Vous le faites un petit peu,
moi, je le fais beaucoup.
Ça veut dire que, par exemple,
si je vois quelqu'un,
je devine que dans sa main il y a
une forme fine, blanche, un peu allongée,
je me dis :
« Qu'est-ce que ça peut être ? »
Il y a deux possibilités, par expérience.
Soit c'est un gamin
qui vient de finir une sucette,
mais si c'est un adulte,
je vais plutôt opter pour l'option
cigarette qu'il n'a pas encore allumée.
Voilà, c'est ça, voir avec son cerveau.
Enfin, pour moi.
Je fais ça en permanence, tout le temps.
Tout le temps, oui,
parce que je suis née malvoyante.
Avec en plus une malformation cardiaque
mais bon, on n'est plus à ça près.
Je suis née comme ça mais,
malgré tout,
dès trois, quatre ans,
j'avais des rêves plein la tête.
Des rêves de gosse,
mais pas uniquement.
Mon plus gros désir,
ce que je voulais par-dessus tout,
c'était vivre une vie normale.
Comme celle de tous
les enfants de mon âge.
Pour commencer,
j'ai dû aller à l'école.
Normal, non ?
Logiquement, j'aurais dû
entrer dans une classe
avec d'autres enfants déficients visuels,
au sein d'un établissement spécialisé.
Quand ils m'ont vue débarquer,
ils ont dit à mes parents :
« Elle a l'air de capter assez vite,
elle a l'air vive, dynamique.
On va vous proposer de
tenter une expérience :
pourquoi ne pas l'inscrire
dans l'école de votre quartier ? »
Nous sommes alors en 1975,
et depuis quelques mois,
une loi offre cette possibilité.
Autant vous dire que, à ce moment-là,
nous n'étions vraiment pas nombreux,
en France, à tenter l'expérience.
Je dis « expérience » parce que
c'était même un sacré challenge.
Imaginez-vous : arriver à suivre en classe
sans jamais voir ce qui
était écrit au tableau,
d'ailleurs des fois je ne voyais
même pas où il était, le tableau,
juste en écoutant ce que
disait la maîtresse.
Heureusement,
j'ai été bien aidée.
Mes parents, notamment.
Ce que faisait la maîtresse,
c'est que pour que je puisse lire ce
qu'elle allait donner à lire en classe,
elle donnait quelques jours auparavant
à ma maman ou à mon père
les textes qu'elle allait utiliser, et eux
recopiaient tout en très grosses lettres.

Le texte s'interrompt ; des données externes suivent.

(** A call: what the caller sees when it returns, and the new world. *)
Definition step (ok : bool) (c : call) (w : world) : prog (answer * world) := fun h =>
  let '(thread, saved) := w in
  let done (p : prog (option ERR_STATE)) := match p h with Some (thread, h) => Some (Done, (thread, saved), h) | None => None end in
  match c with
  | Put errno library reason f ln => done (ERR_put_error ok errno library reason f ln thread)
  | Read k want =>
      match get_error_values (k_inc k) (k_last k) want ok thread h with Some (r, thread, h) => Some (reading_answer h r, (thread, saved), h) | None => None end
  | Clear => done (ERR_clear_error ok thread)
  | AddData malloc_ok args => done (ERR_add_error_data ok malloc_ok args thread)
  | AddDataf formatted => done (ERR_add_error_dataf ok formatted thread)
  | SetData malloc_ok t flags => done (ERR_set_error_data ok malloc_ok t flags thread)
  | SuppressBegin => let '(b, thread) := ERR_suppress_errors_begin ok thread in Some (Flag b, (thread, saved), h)
  | SuppressEnd => done (ERR_suppress_errors_end thread)
  | SetMark => match ERR_set_mark ok thread h with Some (b, thread, h) => Some (Flag b, (thread, saved), h) | None => None end
  | PopToMark => match ERR_pop_to_mark ok thread h with Some (b, thread, h) => Some (Flag b, (thread, saved), h) | None => None end
  | Save malloc_ok oks =>
      match ERR_save_state ok malloc_ok oks thread h with
      | Some (Some s, thread, h) => Some (Flag true, (thread, saved ++ [s]), h)
      | Some (None, thread, h) => Some (Flag false, (thread, saved), h)
      | None => None
      end
  | Restore k oks => done (ERR_restore_state ok oks (saved !! k) thread)
  | FreeSaved k => match ERR_SAVE_STATE_free (saved !! k) h with Some (_, h) => Some (Done, (thread, delete k saved), h) | None => None end
  end.

(** Sequences of calls, each with the outcome of its first allocation. *)
Fixpoint q_steps (cs : list (bool * call)) (q : queue) : option (list answer * queue) :=
  match cs with
  | [] => Some ([], q)
  | (ok, c) :: cs =>
      match q_step ok c q with
      | None => None
      | Some (a, q) => match q_steps cs q with Some (l, q) => Some (a :: l, q) | None => None end
      end
  end.

Fixpoint steps (cs : list (bool * call)) (w : world) : prog (list answer * world) := fun h =>
  match cs with
  | [] => Some ([], w, h)
  | (ok, c) :: cs =>
      match step ok c w h with
      | None => None
      | Some (a, w, h) => match steps cs w h with Some (l, w, h) => Some (a :: l, w, h) | None => None end
      end
  end.
Lemma set_data_refines malloc_ok txt flags : refines ok (SetData malloc_ok txt flags) (Some st, saved) h (q_call (SetData malloc_ok txt flags) q).
Proof.
  cbn [q_call]. destruct (Z.land flags ERR_FLAG_STRING =? 0) eqn:Hf; [by intros a q' |]. destruct malloc_ok.
  - destruct (new_text_spec ok txt _ _ _ _ _ _ _ _ _ Hi) as (p & h1 & st' & h' & Hm & _ & Hs & Hh). rewrite set_text_eq.
    eapply (refines_done _ (ERR_set_error_data ok true txt flags (Some st))); [| | exact Hh].
    + intros h2 th H. cbn [step]. by rewrite H.
    + unfold ERR_set_error_data. by rewrite Hf, (bind_eq _ _ _ _ _ Hm).
  - intros a q' [= <- <-]. eexists _, h. split; [| exact Hrel]. cbn [step]. unfold ERR_set_error_data. by rewrite Hf.
Qed.

Lemma suppress_refines c : c = SuppressBegin \/ c = SuppressEnd -> refines ok c (Some st, saved) h (q_call c q).
Proof.
  assert (forall d, rel (mk_queue true L T d S) (Some (mk_state l t b f d), saved) h) as Hd.
  { intros d. apply (rel_holds q st _ h _ _ _ _ _ Hrel). apply holds_inv; [| done]. by destruct Hi; split. }
  intros [-> | ->]; cbn [q_call depth q].
  - intros a q' [= <- <-]. eexists _, h. split; [reflexivity | apply Hd].
  - destruct (s >? 0) eqn:Hs; [| by intros a q']. intros a q' [= <- <-]. exists (Some (mk_state l t b f (s - 1)), saved), h. split; [| apply Hd].
    cbn [step]. unfold ERR_suppress_errors_end. cbn [suppress st]. rewrite Hs. done.
Qed.

Lemma set_mark_refines : refines ok SetMark (Some st, saved) h (q_call SetMark q).
Proof.
  destruct (set_mark_spec ok _ _ _ _ _ _ _ _ _ Hi) as (st' & Hr & Hh). intros a q' [= <- <-]. eexists _, h. cbn [step]. fold st in Hr. rewrite Hr. split; [done |]. by apply (rel_holds q st _ h).
Qed.

Lemma pop_refines : refines ok PopToMark (Some st, saved) h (q_call PopToMark q).
Proof.
  pose proof Hi as [_ _ Hn _ _ _ _]. destruct (pop_loop_spec _ _ _ _ _ _ _ _ _ 17 Hi ltac:(lia)) as (st' & h' & Hr & Hh). cbn [q_call es q]. destruct (to_mark (reverse L)) as [m r]. cbn [fst snd] in *.
  intros a q' [= <- <-]. eexists _, h'. cbn [step]. unfold ERR_pop_to_mark. cbn [err_get_state]. fold st in Hr. change (Datatypes.S ERR_NUM_ERRORS) with 17%nat. rewrite (bind_eq _ _ _ _ _ Hr). split; [done |]. by apply (rel_holds q st _ h).
Qed.
Lemma save_refines malloc_ok oks : refines ok (Save malloc_ok oks) (Some st, saved) h (q_call (Save malloc_ok oks) q).
Proof.
  cbn [q_call es q]. destruct ((length L =? 0)%nat || negb malloc_ok) eqn:Hc.
  - intros a q' [= <- <-]. exists (Some st, saved), h. split; [| exact Hrel]. cbn [step]. unfold ERR_save_state. cbn [err_get_state st top bottom]. rewrite (inv_top_empty _ _ _ _ _ _ _ _ _ Hi).
    apply orb_true_iff in Hc as [-> | Hc]; [done |]. rewrite Hc. by destruct (length L =? 0)%nat.
  - apply orb_false_iff in Hc as [HL Hm]. apply negb_false_iff in Hm as ->. assert (L <> []) as HL' by (intros E; by rewrite E in HL).
    destruct (save_spec ok oks _ _ _ _ _ _ _ _ _ Hi HL') as (c & h' & Hr & Hv & Hn & Hi' & Ha). intros a q' [= <- <-]. exists (Some st, saved ++ [c]), h'. cbn [step]. fold st in Hr. rewrite Hr. split; [done |].
    pose proof Hi as [_ _ HnL _ _ _ _]. destruct Hrel as [Hs Hf _]. cbn [fst snd saves q] in *. split; cbn [fst snd saves set_saves alive depth es lent q].
    + unfold views in *. rewrite map_app. cbn [map]. rewrite Hv. f_equal. rewrite <- Hs. by apply views_agree.
    + apply Forall_app. split; [done |]. constructor; [lia | done].
    + split; [done |]. split; [done |]. by rewrite held_app.
Qed.

Lemma views_lookup k : default [] (S !! k) = map (view h) (default [] (saved !! k)).
Proof. destruct Hrel as [Hs _ _]. cbn [snd saves q] in Hs. rewrite <- Hs. apply default_map. Qed.

Lemma restore_refines k oks : refines ok (Restore k oks) (Some st, saved) h (q_call (Restore k oks) q).
Proof.
  cbn [q_call saves q]. rewrite views_lookup. assert (forall h2 th, ERR_restore_state ok oks (saved !! k) (Some st) h = Some (th, h2) -> step ok (Restore k oks) (Some st, saved) h = Some (Done, (th, saved), h2)) as Hp by (intros h2 th H; cbn [step]; by rewrite H).
  destruct (default [] (saved !! k)) as [| x sv] eqn:Hk.
  - cbn [map]. destruct (clear_spec ok _ _ _ _ _ _ _ _ _ Hi) as (st' & h' & Hr & Hh). eapply refines_done; [exact Hp | | exact Hh]. unfold ERR_restore_state, ERR_SAVE_STATE in *. rewrite Hk. exact Hr.
  - destruct (saved !! k) as [sv' |] eqn:Hs; [| done]. cbn in Hk. subst sv'. destruct Hrel as [_ Hf _]. cbn [snd] in Hf. pose proof (Forall_lookup_1 _ _ _ _ Hf Hs) as Hn. cbn beta in Hn.
    destruct (restore_spec ok oks (x :: sv) _ _ _ _ _ _ _ _ _ Hi ltac:(done) Hn) as (st' & h' & Hr & Hh); [intros p; by apply (held_lookup _ k) |].
    eapply refines_done; [exact Hp | exact Hr | exact Hh].
Qed.
End alive.

(** * Calls that leave the record alone *)

Lemma delete_ge {A} (l : list A) k : l !! k = None -> delete k l = l.
Proof. revert k. induction l as [| x l IH]; intros [| k] H; try done. cbn. f_equal. by apply IH. Qed.

Lemma map_delete {A B} (g : A -> B) l k : map g (delete k l) = delete k (map g l).
Proof. revert k. induction l as [| x l IH]; intros [| k]; try done. cbn. f_equal. apply IH. Qed.

Lemma free_saved_refines ok k q w h : rel q w h -> refines ok (FreeSaved k) w h (Some (Done, set_saves (delete k (saves q)) q)).
Proof.
  intros Hr. pose proof Hr as [Hs Hf Ht]. destruct w as [th saved]. cbn [fst snd] in *. intros a q' [= <- <-]. cbn [step]. destruct (saved !! k) as [sv |] eqn:Hk.
  - assert (exists h', clear_all sv h = Some (tt, h') /\ rel (set_saves (delete k (saves q)) q) (th, delete k saved) h') as (h' & Hc & Hr').
    2: { exists (th, delete k saved), h'. cbn [ERR_SAVE_STATE_free]. by rewrite Hc. }
    assert (forall h', agree (held (delete k saved)) h h' -> views h' (delete k saved) = delete k (saves q)) as Hv by (intros h' Ha; rewrite (views_agree _ _ _ Ha); unfold views in *; by rewrite map_delete, Hs).
    assert (Forall (fun s => (length s <= 15)%nat) (delete k saved)) as Hf' by (by apply Forall_delete).
    destruct th as [[l t b f s] |].
    + destruct Ht as (Ha & Hd & Hi). pose proof Hi as [_ _ _ _ _ _ Ho]. cbn [errors to_free] in Ho. rewrite (held_delete _ _ _ Hk) in Ho.
      assert (owns (ptrs sv ++ ptrs l ++ opt f ++ held (delete k saved)) h) as Ho1. { eapply owns_proper; [| reflexivity | exact Ho]. rewrite Permutation_app_swap_app. f_equiv. apply Permutation_app_swap_app. }
      destruct (free_saved_spec _ _ _ Ho1) as (h' & Hc & Ho2 & Ha2). exists h'. split; [done |]. rewrite app_assoc, agree_app in Ha2. destruct Ha2 as [Ha2 Ha3].
      split; cbn [fst snd]; [by apply Hv | done | split; [done |]; split; [done |]; by eapply inv_heap].
    + destruct Ht as [Hq Ho]. rewrite (held_delete _ _ _ Hk) in Ho. destruct (free_saved_spec _ _ _ Ho) as (h' & Hc & Ho2 & Ha2). exists h'. split; [done |].
      split; cbn [fst snd]; [by apply Hv | done | split; [by rewrite Hq | done]].
  - rewrite (delete_ge saved) by done. assert (saves q !! k = None) as Hk' by (rewrite <- Hs; by apply map_lookup_None). rewrite (delete_ge (saves q)) by done.
    exists (th, saved), h. split; [done |]. by destruct q.
Qed.

Lemma call_refines ok c q st saved h : rel q (Some st, saved) h -> refines ok c (Some st, saved) h (q_call c q).
Proof.
  intros Hr. destruct (rel_alive _ _ _ _ Hr) as [Hq Hi]. destruct st as [l t b f s]. cbn [suppress] in Hq. rewrite Hq in Hr |- *.
  destruct c; [by apply put_refines | by apply read_refines | by apply clear_refines | by apply add_data_refines | by apply add_dataf_refines | by apply set_data_refines | by apply suppress_refines; [| | left]
    | by apply suppress_refines; [| | right] | by apply set_mark_refines | by apply pop_refines | by apply save_refines | by apply restore_refines | by apply free_saved_refines].
Qed.

(** * Calls before the record exists *)

Definition woken (q : queue) : queue := mk_queue true (es q) (lent q) (depth q) (saves q).

Lemma rel_new q saved h : rel q (None, saved) h -> rel (woken q) (Some new_state, saved) h.
Proof. intros [Hs Hf [Hq Ho]]. cbn [fst snd] in *. rewrite Hq. split; [done | done |]. split; [done |]. split; [done |]. by apply new_state_inv. Qed.

(** A call that allocates the record runs as on the new one. *)
Definition wakes (c : call) : bool :=
  match c with
  | SuppressEnd | FreeSaved _ | AddDataf None | SetData false _ _ => false
  | AddData malloc_ok args => malloc_ok && (len (total args) <? SIZE_MAX)
  | _ => true
  end.

Lemma step_wakes c saved h : wakes c = true -> step true c (None, saved) h = step true c (Some new_state, saved) h.
Proof.
  destruct c as [| | | m args | [txt |] | [|] txt flags | | | | | | k oks |]; cbn [wakes]; intros Hw; try discriminate Hw; cbn [step];
    unfold ERR_put_error, get_error_values, ERR_clear_error, ERR_add_error_dataf, ERR_set_error_data, err_set_error_data, ERR_suppress_errors_begin, ERR_set_mark, ERR_pop_to_mark, ERR_save_state, ERR_restore_state, ERR_clear_error;
    cbn [err_get_state]; lazymatch goal with |- context [ERR_add_error_data] => idtac | _ => reflexivity end.
  apply andb_true_iff in Hw as [-> Hw]. cbn [step]. unfold ERR_add_error_data. rewrite !add_vdata_run by lia. unfold err_set_error_data. cbn [err_get_state]. reflexivity.
Qed.

(** A text allocated without a record to hold it is freed again. *)
Lemma drop_text txt R h : owns R h ->
  exists h', r_bind (malloc_copy true txt) (fun p => match p with Some p => err_set_error_data false p None | None => r_ret None end) h = Some (None, h') /\ owns R h' /\ agree R h h'.
Proof.
  intros Ho. destruct (malloc_spec txt _ _ Ho) as (p & h1 & Hm & Ho1 & _ & Ha1). destruct (free_spec (Some p) R h1 Ho1) as (h2 & Hf & Ho2 & Ha2).
  exists h2. rewrite (bind_eq _ _ _ _ _ Hm). unfold err_set_error_data. cbn [err_get_state]. rewrite (bind_eq _ _ _ _ _ Hf). split; [done |]. split; [done |]. by eapply agree_trans.
Qed.

Lemma rel_heap q saved h h' : rel q (None, saved) h -> owns (held saved) h' -> agree (held saved) h h' -> rel q (None, saved) h'.
Proof. intros [Hs Hf [Hq Ho]] Ho' Ha. cbn [fst snd] in *. split; cbn [fst snd]; [by rewrite (views_agree _ _ _ Ha) | done | done]. Qed.

(** A call without a record. *)
Lemma dead_refines ok c q saved h : rel q (None, saved) h -> (ok = false \/ wakes c = false) -> refines ok c (None, saved) h (q_dead c q).
Proof.
  intros Hr Hw. pose proof Hr as [_ Hf [_ Ho]]. cbn [fst snd] in *.
  destruct c as [| | | m args | [txt |] | m txt flags | | | | | | k oks |]; cbn [q_dead wakes] in *; try (destruct Hw as [-> | [=]]; intros a q' [= <- <-]; by eexists _, h).
  - intros a q' [= <- <-]. cbn [step]. unfold ERR_add_error_data. destruct (m && (len (total args) <? SIZE_MAX)) eqn:E.
    + destruct Hw as [-> | [=]]. apply andb_true_iff in E as [-> E]. rewrite add_vdata_run by lia. destruct (drop_text (total args) _ _ Ho) as (h' & -> & Ho' & Ha). eexists _, h'. split; [done |]. by eapply rel_heap.
    + exists (None, saved), h. split; [| done]. pose proof (len_nonneg (total args)). unfold err_add_error_vdata. rewrite vdata_size_spec by (unfold SIZE_MAX; lia).
      change (0 + len (total args)) with (len (total args)). destruct (len (total args) <? SIZE_MAX); [| done]. rewrite andb_true_r in E. by rewrite E.
  - destruct Hw as [-> | [=]]. intros a q' [= <- <-]. destruct (drop_text txt _ _ Ho) as (h' & Hd & Ho' & Ha). exists (None, saved), h'. split; [| by eapply rel_heap]. cbn [step]. unfold ERR_add_error_dataf.
    unfold malloc_copy, r_bind in *. by rewrite Hd.
  - destruct (Z.land flags ERR_FLAG_STRING =? 0) eqn:E; [by intros a q' |]. intros a q' [= <- <-]. cbn [step]. unfold ERR_set_error_data. rewrite E. destruct m.
    + destruct Hw as [-> | [=]]. destruct (drop_text txt _ _ Ho) as (h' & -> & Ho' & Ha). eexists _, h'. split; [done |]. by eapply rel_heap.
    + by eexists _, h.
  - destruct Hw as [-> | [=]]. intros a q' [= <- <-]. exists (None, saved), h. split; [| done]. cbn [step]. unfold ERR_restore_state. destruct (saved !! k) as [s |] eqn:Hk; [| done].
    change (default [] (Some s)) with s. cbv zeta. pose proof (Forall_lookup_1 _ _ _ _ Hf Hk) as Hn. cbn beta in Hn. destruct (length s =? 0)%nat; [done |].
    by replace (ERR_NUM_ERRORS <=? length s)%nat with false by (symmetry; apply Nat.leb_gt; unfold ERR_NUM_ERRORS; lia).
  - by apply free_saved_refines.
Qed.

Normalement, derrière apparaît -
ma mère n'est pas au courant, désolée -
sa jolie écriture.
(Rit)
Elle recopiait tout en très grosses
lettres pour que j'arrive à lire.
L'établissement spécialisé
qui ne m'avait quand même pas lâchée
dans la nature et qui effectuait un suivi
et qui donnait à la fois des conseils
aux instituteurs et à mes parents,
me fournissait des cahiers avec
des très grosses lignes jaunes.
Des lignes que je puisse arriver à voir,
pour que je puisse écrire dessus
et apprendre à écrire.
Des cahiers aux couvertures marron...
Moi je ne les aimais pas trop mais bon.
Bref,
avec tout cet attirail,
autant vous dire que mon rêve de
normalité en avait pris un sacré coup.
Ah, si seulement...
Si seulement je pouvais
utiliser les cahiers normaux.
Vous savez, ceux avec
les toutes petites lignes,
et les jolies couvertures colorées.
Mais non.
Moi j'en avais un marron mochasse
avec des grosses lignes jaunes.
Je n'avais qu'une envie,
c'était, un jour, d'arriver
à utiliser ces beaux cahiers.
Et à force de forcer,
durant l'année de CE2,
j'ai réussi. Enfin !
Mon premier rêve s'est accompli.
C'était magique.
Les années passent et
je continue ma scolarité.
Ce n'était pas simple, parce que pendant
que les copains pouvaient se contenter
de recopier ce que la maîtresse écrivait
au tableau et papoter de temps en temps,
moi, il fallait que je sois concentrée de
la première à la dernière minute du cours
pour tout écouter et tout noter.
Pas question de divaguer et de dire :
« Tiens, au fait, elle a dit quoi ? »
Non, ça, ce n'est pas possible.
Donc je m'accroche.
J'ai bien fait parce que j'ai fait des
études que j'ai trouvées intéressantes,
puisque, après le bac,
sur suggestion de mes profs de terminale,
je me suis retrouvée en prépa lettres.
Je ne savais pas trop quoi faire donc
ça tombe bien, c'était intéressant.
Après, je suis allée à Sciences Po.
Licence puis maîtrise en droit
et un DESS en gestion d'entreprise.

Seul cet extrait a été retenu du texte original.